Pulmonary emboli missed by CT angiography may be detected by computer aided detection programs.
Pulmonary embolism-computer aided detection (PE-CADx) was able to correctly identify 77.4 percent of cases of acute PE that were previously missed in clinical practice, according to a study published in the American Journal of Roentgenology.
Researchers from the University of Maryland School of Medicine in Baltimore undertook a retrospective study to assess the use of a PE-CADx program in the detection of pulmonary emboli that may have been missed in clinical practice.
A total of 6,769 pulmonary CT angiography (CTA) studies performed between January 2009 and July 2012 were identified for the study and assessed by a thoracic radiologist. When studies positive for PE were identified, all prior contrast-enhanced CTA studies were reviewed. Three thoracic radiologists assessed the presence, proximal extent, and number of PEs.
Studies with missed acute PE and available slice thickness of 2 mm or less were assessed with a prototype PE-CADx program. False-positive PE-CADx marks were analyzed. Outcomes of missed acute PEs were assessed in patients with both follow-up imaging and clinical data.
The researchers found that 53 studies with overlooked PE fit the inclusion criteria for PE-CADx assessment. The program then found at least one PE in 41 of the 53 cases (77.4 percent). Using PE-CADx, the radiologists correctly marked at least one PE all cases where there were multiple PEs (23 of 23) and 18 of 30 (60 percent) cases with a solitary PE.
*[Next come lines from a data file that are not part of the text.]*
(* ===== verification/Conc.v ===== *)
(** * Conc: interleaving semantics and rely/guarantee reasoning.

    The threads of the program share one state and each runs a [prog]; the
    scheduler picks, at every step, a thread whose next atomic action is then
    performed.  [tstep] and [run_sched] are executable (a schedule is a list
    of thread numbers), [step] is the relation.  [wprg] is a weakest
    precondition for one thread under interference, and [pool_sound] says
    that threads proved against each other's guarantees keep their
    specifications in every interleaving. *)

From stdpp Require Import prelude list relations.
From S2P Require Import Prelude.

Section pool.
Context {S A : Type}.

Definition config : Type := S * list (prog S A).

(** Thread [i] performs its next atomic action. *)
Definition tstep (i : nat) (c : config) : option config :=
  match c.2 !! i with
  | Some (Act f k) =>
      match f c.1 with
      | Ok x s' => Some (s', <[i := k x]> c.2)
      | Err _ => None
      end
  | _ => None
  end.

(** Thread [i]'s next action is undefined behaviour [e]. *)
Definition goes_wrong (i : nat) (e : err) (c : config) : Prop :=
  match c.2 !! i with
  | Some (Act f k) => f c.1 = Err e
  | _ => False
  end.

Definition step (c c' : config) : Prop := ∃ i, tstep i c = Some c'.

(** A step between states within the bounds considered. *)
Definition step_ok (ok : S → Prop) (c c' : config) : Prop := step c c' ∧ ok c'.1.

(** A deterministic run along a schedule. *)
Fixpoint run_sched (sch : list nat) (c : config) : option config :=
  match sch with
  | [] => Some c
  | i :: sch' => match tstep i c with Some c' => run_sched sch' c' | None => None end
  end.

Lemma run_sched_steps sch c c' : run_sched sch c = Some c' → rtc step c c'.
Proof.
  revert c. induction sch as [|i sch IH]; intros c; simpl.
  - intros [= ->]. done.
  - destruct (tstep i c) as [c1|] eqn:E; [|done]. intros H.
    eapply rtc_l; [by exists i|by apply IH].
Qed.

Lemma steps_ok (ok : S → Prop) c c' : (∀ s, ok s) → rtc step c c' → rtc (step_ok ok) c c'.
Proof.
  intros Hok. induction 1 as [c|c1 c2 c3 Hst _ IH]; [done|]. eapply rtc_l; [by split|done].
Qed.

(** Executing a schedule exhibits a reachable configuration. *)
Definition after_sched (r : option config) (P : config → Prop) : Prop :=
  match r with Some c => P c | None => False end.

Lemma after_sched_steps sch c (P : config → Prop) :
  after_sched (run_sched sch c) P → ∃ c', rtc step c c' ∧ P c'.
Proof.
  unfold after_sched. destruct (run_sched sch c) as [c'|] eqn:E; [|done].
  intros HP. exists c'. split; [by eapply run_sched_steps|done].
Qed.

Lemma rtc_step_length c c' : rtc step c c' → length c'.2 = length c.2.
Proof.
  induction 1 as [c|c1 c2 c3 [i Hst] _ IH]; [done|]. rewrite IH. unfold tstep in Hst.
  destruct (c1.2 !! i) as [[a|X f k]|]; [done| |done].
  destruct (f c1.1); simplify_eq. simpl. by rewrite length_insert.
Qed.

(** A thread that never meets an error finishes when it runs alone. *)
Lemma runs_alone i c p : c.2 !! i = Some p →
  (∀ c' e, rtc step c c' → ¬ goes_wrong i e c') →
  ∃ k c' a, run_sched (replicate k i) c = Some c' ∧ c'.2 !! i = Some (Ret a).
Proof.
  revert c. induction p as [a|X f k IH]; intros c Hi Hok; [by exists 0%nat, c, a|].
  destruct (f c.1) as [x s|e] eqn:Hf.
  - assert (tstep i c = Some (s, <[i := k x]> c.2)) as Hst by (unfold tstep; by rewrite Hi, Hf).
    destruct (IH x (s, <[i := k x]> c.2)) as (n & c' & a & Hrun & Ha).
    + simpl. by rewrite list_lookup_insert_eq by by eapply lookup_lt_Some.
    + intros c' e Hc'. apply Hok. eapply rtc_l; [by exists i|done].
    + exists (Datatypes.S n), c', a. split; [|done]. simpl. by rewrite Hst.
  - exfalso. apply (Hok c e); [done|]. unfold goes_wrong. by rewrite Hi.
Qed.

(** a schedule all of whose states are within decidable bounds *)
Fixpoint run_sched_ok (ok : S → bool) (sch : list nat) (c : config) : option config :=
  match sch with
  | [] => Some c
  | i :: sch' =>
      match tstep i c with
      | Some c' => if ok c'.1 then run_sched_ok ok sch' c' else None
      | None => None
      end
  end.

Lemma run_sched_ok_steps (ok : S → Prop) (okb : S → bool) sch c c' :
  (∀ s, okb s = true → ok s) → run_sched_ok okb sch c = Some c' → rtc (step_ok ok) c c'.
Proof.
  intros Hokb. revert c. induction sch as [|i sch IH]; intros c; simpl.
  - intros [= ->]. done.
  - destruct (tstep i c) as [c1|] eqn:E; [|done].
    destruct (okb c1.1) eqn:Eok; [|done]. intros H.
    eapply rtc_l; [split; [by exists i|by apply Hokb]|by apply IH].
Qed.

Lemma after_sched_steps_ok (ok : S → Prop) (okb : S → bool) sch c (P : config → Prop) :
  (∀ s, okb s = true → ok s) → after_sched (run_sched_ok okb sch c) P →
  ∃ c', rtc (step_ok ok) c c' ∧ P c'.
Proof.
  intros Hok. unfold after_sched. destruct (run_sched_ok okb sch c) as [c'|] eqn:E; [|done].
  intros HP. exists c'. split; [by eapply run_sched_ok_steps|done].
Qed.
End pool.
Arguments config : clear implicits.

Section rg.
Context {S : Type}.
(** [ok] bounds the executions considered (for instance, counters that have
    not overflowed); [R] is what the other threads may do, [G] what this
    thread promises; [E] are the tolerated errors. *)
Context (ok : S → Prop) (R G : relation S) (E : err → Prop).

Fixpoint wprg {A} (p : prog S A) (Q : A → S → Prop) (s : S) : Prop :=
  match p with
  | Ret a => Q a s
  | Act f k => ∀ s1, R s s1 → ok s1 →
      match f s1 with
      | Ok x s2 => G s1 s2 ∧ (ok s2 → wprg (k x) Q s2)
      | Err e => E e
      end
  end.

Lemma wprg_bind {A B} (p : prog S A) (g : A → prog S B) Q s :
  wprg p (λ a s', wprg (g a) Q s') s → wprg (p ≫= g) Q s.
Proof.
  unfold mbind, prog_bind. revert s.
  induction p as [a|X f k IH]; intros s; simpl; [done|].
  intros H s1 HR Hok. specialize (H s1 HR Hok).
  destruct (f s1) as [x s2|e]; [|done]. destruct H as [HG Hk].
  split; [done|]. intros Hok2. apply IH, Hk, Hok2.
Qed.

Lemma wprg_mono {A} (p : prog S A) (Q Q' : A → S → Prop) s :
  (∀ a s', Q a s' → Q' a s') → wprg p Q s → wprg p Q' s.
Proof.
  intros HQ. revert s. induction p as [a|X f k IH]; intros s; simpl; [apply HQ|].
  intros H s1 HR Hok. specialize (H s1 HR Hok).
  destruct (f s1) as [x s2|e]; [|done]. destruct H as [HG Hk].
  split; [done|]. intros Hok2. apply IH, Hk, Hok2.
Qed.

(** The executions considered end in states that satisfy [ok]. *)
Lemma wprg_ok {A} (p : prog S A) Q s :
  ok s → wprg p Q s → wprg p (λ a s', ok s' ∧ Q a s') s.
Proof.
  revert s. induction p as [a|X f k IH]; intros s Hs; simpl; [done|].
  intros H s1 HR Hok. specialize (H s1 HR Hok).
  destruct (f s1) as [x s2|e]; [|done]. destruct H as [HG Hk].
  split; [done|]. intros Hok2. by apply IH, Hk.
Qed.

Lemma wprg_iter {X A} (body : X → prog S (X + A)) (I : X → S → Prop) Q :
  E OutOfFuel →
  (∀ x s, I x s → wprg (body x) (λ r s', match r with
                                         | inl x' => I x' s'
                                         | inr a => Q a s'
                                         end) s) →
  ∀ fuel x s, I x s → wprg (iter fuel body x) Q s.
Proof.
  intros HE Hb fuel. induction fuel as [|n IH]; intros x s HI; simpl; [done|].
  apply wprg_bind. eapply wprg_mono; [|by apply Hb].
  intros [x'|a] s'; simpl; [apply IH|done].
Qed.

(** The executions of one thread under interference from [R]. *)
Inductive erun {A} : prog S A → S → A → S → Prop :=
  | erun_ret a s : erun (Ret a) s a s
  | erun_act {X} (f : S → res S X) k s s1 x s2 a s3 :
      R s s1 → ok s1 → f s1 = Ok x s2 → ok s2 →
      erun (k x) s2 a s3 → erun (Act f k) s a s3.

Lemma wprg_erun {A} (p : prog S A) Q s a s' :
  wprg p Q s → erun p s a s' → Q a s'.
Proof.
  intros Hwp Hrun. induction Hrun as [a s|X f k s s1 x s2 a s3 HR Hok Hf Hok2 _ IH];
    simpl in *; [done|].
  specialize (Hwp s1 HR Hok). rewrite Hf in Hwp. apply IH, Hwp, Hok2.
Qed.

(** The postcondition may be read off the executions. *)
Lemma wprg_of_erun {A} (p : prog S A) (P Q : A → S → Prop) s :
  wprg p P s → (∀ a s', P a s' → erun p s a s' → Q a s') → wprg p Q s.
Proof.
  revert s. induction p as [a|X f k IH]; intros s; simpl.
  - intros HP HQ. apply HQ; [done|constructor].
  - intros H HQ s1 HR Hok. specialize (H s1 HR Hok).
    destruct (f s1) as [x s2|e] eqn:Hf; [|done]. destruct H as [HG Hk].
    split; [done|]. intros Hok2. apply IH; [by apply Hk|]. intros a s' HPa Hrun.
    apply HQ; [done|]. by eapply erun_act.
Qed.

(** A sequential run is an execution without interference. *)
Lemma run_erun {A} (p : prog S A) s a s' :
  Reflexive R → (∀ s, ok s) → run p s = Ok a s' → erun p s a s'.
Proof.
  intros Hrefl Hok. revert s. induction p as [b|X f k IH]; intros s; simpl.
  - intros [= <- <-]. constructor.
  - destruct (f s) as [x s2|e] eqn:Hf; [|done]. intros H.
    eapply erun_act; [apply Hrefl|apply Hok|exact Hf|apply Hok|by apply IH].
Qed.
End rg.

Section sound.
Context {S A : Type} (ok : S → Prop) (R G : nat → relation S) (E : err → Prop).
Context (Q : nat → A → S → Prop).
Context (Rpre : ∀ i, PreOrder (R i)).
(** Every thread's guarantee is within the others' rely. *)
Context (compat : ∀ i j s s', i ≠ j → ok s → ok s' → G j s s' → R i s s').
The PE-CADx per-study sensitivity was significantly higher for segmental (65.5 percent) than for subsegmental (91.7 percent) PEs. PE-CADx averaged 3.8 false-positive marks per case (range, 0–23 marks). Fourteen patients with missed PE who were not receiving anticoagulation therapy developed new PEs, including nine with an isolated subsegmental PE on the initial CT scan.